* [Work instructions]
Repeat nothing but the lines below running from the one containing "(** Modelled from" to the one containing "let wanted := split". Keep both end lines.

##### Provided entries #####

(** * mita: label resolution and the periodic reconciliation tasks

    A shallow embedding of [mita/util.py], [mita/async.py] and
    [mita/providers/openstack.py], with the properties of the queue
    classifier, the provisioner, the idle reporter, the orphan reaper and
    the volume wait stated over it. *)

From stdpp Require Import gmap list strings.
From Stdlib Require Import ZArith NArith Lia.

Open Scope Z_scope.

(** ** Python values *)

(** A Python text string is a sequence of code points. *)
Abbreviation str := (list N).

(** An ASCII literal as a text string. *)
Definition u (s : string) : str :=
  (λ a, Ascii.N_of_ascii a) <$> String.list_ascii_of_string s.

(** U+2018 and U+2019, the quotes Jenkins puts around names. *)
Definition lsquo : N := 8216%N.
Definition rsquo : N := 8217%N.

Inductive exn :=
  | IndexError
  | KeyError
  | CloudNodeNotFound
  | RuntimeError
  | InvalidRequestError
  | AttributeError
  | External (tag : str).

Inductive result (A : Type) :=
  | Ok (a : A)
  | Raise (e : exn).
Arguments Ok {A} a.
Arguments Raise {A} e.

Global Instance exn_eq_dec : EqDecision exn.
Proof. solve_decision. Defined.
Global Instance result_eq_dec `{EqDecision A} : EqDecision (result A).
Proof. solve_decision. Defined.

Definition rbind {A B} (r : result A) (k : A → result B) : result B :=
  match r with Ok a => k a | Raise e => Raise e end.

Notation "'let*' x := r 'in' k" := (rbind r (λ x, k))
  (at level 10, x name, r at level 100, k at level 200).

(** Truth value of [None], of a string and of a list. *)
Definition truthy {A} (o : option (list A)) : bool :=
  match o with Some (_ :: _) => true | _ => false end.

(** [a or b] on optional strings. *)
Definition py_or {A} (a b : option (list A)) : option (list A) :=
  if truthy a then a else b.

(** [l[i]], negative indices counting from the end. *)
Definition py_index {A} (l : list A) (i : Z) : result A :=
  let j := if i <? 0 then i + Z.of_nat (length l) else i in
  if j <? 0 then Raise IndexError
  else match l !! Z.to_nat j with Some x => Ok x | None => Raise IndexError end.

(** ** String methods *)

Fixpoint startswith (s prefix : str) {struct prefix} : bool :=
  match prefix, s with
  | [], _ => true
  | p :: prefix', c :: s' => (p =? c)%N && startswith s' prefix'
  | _ :: _, [] => false
  end.

Definition endswith (s suffix : str) : bool :=
  startswith (reverse s) (reverse suffix).

(** [sub in s] *)
Fixpoint contains (s sub : str) : bool :=
  startswith s sub ||
  match s with [] => false | _ :: s' => contains s' sub end.

(** [s.replace(c, new)] for a one-character [c]. *)
Definition replace_char (c : N) (new : str) (s : str) : str :=
  mbind (M := list) (λ x, if (x =? c)%N then new else [x]) s.

(** [str.isspace] on one code point. *)
Definition isspace (c : N) : bool :=
  ((9 <=? c) && (c <=? 13) || (28 <=? c) && (c <=? 32) ||
   (c =? 133) || (c =? 160) || (c =? 5760) ||
   (8192 <=? c) && (c <=? 8202) || (c =? 8232) || (c =? 8233) ||
   (c =? 8239) || (c =? 8287) || (c =? 12288))%N.

(** [s.split()]: the maximal runs of non-whitespace; [cur] is the run being
    read, reversed. *)
Fixpoint split_ws_go (cur : str) (s : str) : list str :=
  match s with
  | [] => match cur with [] => [] | _ => [reverse cur] end
  | c :: s' =>
      if isspace c then
        match cur with
        | [] => split_ws_go [] s'
        | _ => reverse cur :: split_ws_go [] s'
        end
      else split_ws_go (c :: cur) s'
  end.

Definition split_ws (s : str) : list str := split_ws_go [] s.

(** [s.split(sep)] for a non-empty [sep]: leftmost matches, not overlapping;
    [skip] counts the characters of a matched separator still to pass. *)
Fixpoint split_go (sep : str) (skip : nat) (cur : str) (s : str) : list str :=
  match s with
  | [] => [reverse cur]
  | c :: s' =>
      match skip with
      | S k => split_go sep k cur s'
      | O =>
          if startswith s sep
          then reverse cur :: split_go sep (length sep - 1) [] s'
          else split_go sep 0 (c :: cur) s'
      end
  end.

Definition split (s sep : str) : list str := split_go sep 0 [] s.

(** [s.strip(chars)] *)
Fixpoint dropwhile_b {A} (f : A → bool) (l : list A) : list A :=
  match l with
  | [] => []
  | x :: l' => if f x then dropwhile_b f l' else l
  end.

Definition strip_chars (chars : str) (s : str) : str :=
  let drop := dropwhile_b (λ c, bool_decide (c ∈ chars)) in
  reverse (drop (reverse (drop s))).

(** [s.strip()] *)
Definition strip (s : str) : str :=
  reverse (dropwhile_b isspace (reverse (dropwhile_b isspace s))).

(** [s.encode('ascii', errors='ignore')] *)
Definition encode_ascii_ignore (s : str) : str :=
  filter (λ c, (c < 128)%N) s.

(** [os.path.join(a, b)] on POSIX. *)
Definition os_path_join (a b : str) : str :=
  if startswith b (u "/") then b
  else if bool_decide (a = []) || endswith a (u "/") then a ++ b
  else a ++ u "/" ++ b.

Definition mapM_result {A B} (f : A → result B) : list A → result (list B) :=
  fix go l :=
    match l with
    | [] => Ok []
    | x :: l' => let* y := f x in let* ys := go l' in Ok (y :: ys)
    end.

(** ** mita/util.py *)

(** An entry of the [nodes] configuration: the labels of the node type and
    its launch parameters. *)
Record NodeConfig := {
  labels : list str;
  launch : list (str * str)
}.

(** The [nodes] configuration, in its iteration order. *)
Abbreviation Catalog := (list (str * NodeConfig)).

Definition sanitize_string (string : str) (strip_ : bool) : str :=
  let to_remove := [lsquo; rsquo] in
  let string := foldl (λ string i, replace_char i [] string) string to_remove in
  if strip_ then strip string else string.

Definition job_from_url (url : str) : str :=
  List.last (split (strip_chars (u "/") url) (u "/")) [].

Definition get_key (_dict : Catalog) (key : option str) (fallback : bool)
  : option str :=
  match key with
  | None | Some [] => None
  | Some key =>
      if bool_decide (key ∈ _dict.*1) then Some key
      else if fallback then List.find (λ name, contains key name) _dict.*1
      else None
  end.

(** The marker of the fifth reason: [doesn’t have label]. *)
Definition doesnt_have_label : str :=
  u "doesn" ++ [rsquo] ++ u "t have label".

(** The local functions of [is_stuck]. *)
Module stuck.
Definition busy_summary (string : str) : bool :=
  startswith string (u "Waiting for").
Definition offline_label_summary (string : str) : bool :=
  startswith string (u "All nodes of label").
Definition offline_node_summary (string : str) : bool :=
  endswith string (u "is offline").
Definition offline_node_label_summary (string : str) : bool :=
  startswith string (u "There are no nodes").
Definition node_does_not_have_label (string : str) : bool :=
  contains string doesnt_have_label.
End stuck.

Definition is_stuck (string : str) : bool :=
  (fix loop summaries :=
     match summaries with
     | [] => false
     | summary :: rest => if summary string : bool then true else loop rest
     end)
    [stuck.busy_summary; stuck.offline_label_summary;
     stuck.offline_node_summary; stuck.offline_node_label_summary;
     stuck.node_does_not_have_label].

(** The processors [match_node] chooses from. *)
Inductive processor :=
  | from_label_
  | from_offline_label_
  | from_offline_node_
  | from_offline_node_label_
  | from_node_without_label_.

(** The lambdas of [match_node]. *)
Module lambdas.
Definition busy_summary (string : str) : option processor :=
  if startswith string (u "Waiting for") then Some from_label_ else None.
Definition offline_label_summary (string : str) : option processor :=
  if startswith string (u "All nodes of label")
  then Some from_offline_label_ else None.
Definition offline_node_summary (string : str) : option processor :=
  if endswith string (u "is offline") then Some from_offline_node_ else None.
Definition offline_node_label_summary (string : str) : option processor :=
  if startswith string (u "There are no nodes")
  then Some from_offline_node_label_ else None.
Definition node_does_not_have_label (string : str) : option processor :=
  if contains string doesnt_have_label
  then Some from_node_without_label_ else None.
End lambdas.

(** The processor [match_node] calls on [string], if any. *)
Definition match_node_processor (string : str) : option processor :=
  (fix loop summaries :=
     match summaries with
     | [] => None
     | summary :: rest =>
         match summary string : option processor with
         | Some processor => Some processor
         | None => loop rest
         end
     end)
    [lambdas.busy_summary; lambdas.offline_label_summary;
     lambdas.offline_node_summary; lambdas.offline_node_label_summary;
     lambdas.node_does_not_have_label].

(** Modelled from the spec: [mita/label_eval.py] (the function
    [matching_nodes]) is not among the sources. The spec has an expression
    join labels with [&&]; a node type matches when all the labels of the
    expression are in its configured label set, and the matches come in
    catalog order. *)
Definition matching_nodes (expr : str) (nodes : Catalog) : list str :=
  let wanted := split expr (u "&&") in
  (List.filter
     (λ entry, forallb (λ l, bool_decide (l ∈ labels entry.2)) wanted)
     nodes).*1.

#####

* [Answer to the exercise]
(** Modelled from the spec: [mita/label_eval.py] (the function
    [matching_nodes]) is not among the sources. The spec has an expression
    join labels with [&&]; a node type matches when all the labels of the
    expression are in its configured label set, and the matches come in
    catalog order. *)
Definition matching_nodes (expr : str) (nodes : Catalog) : list str :=
  let wanted := split expr (u "&&") in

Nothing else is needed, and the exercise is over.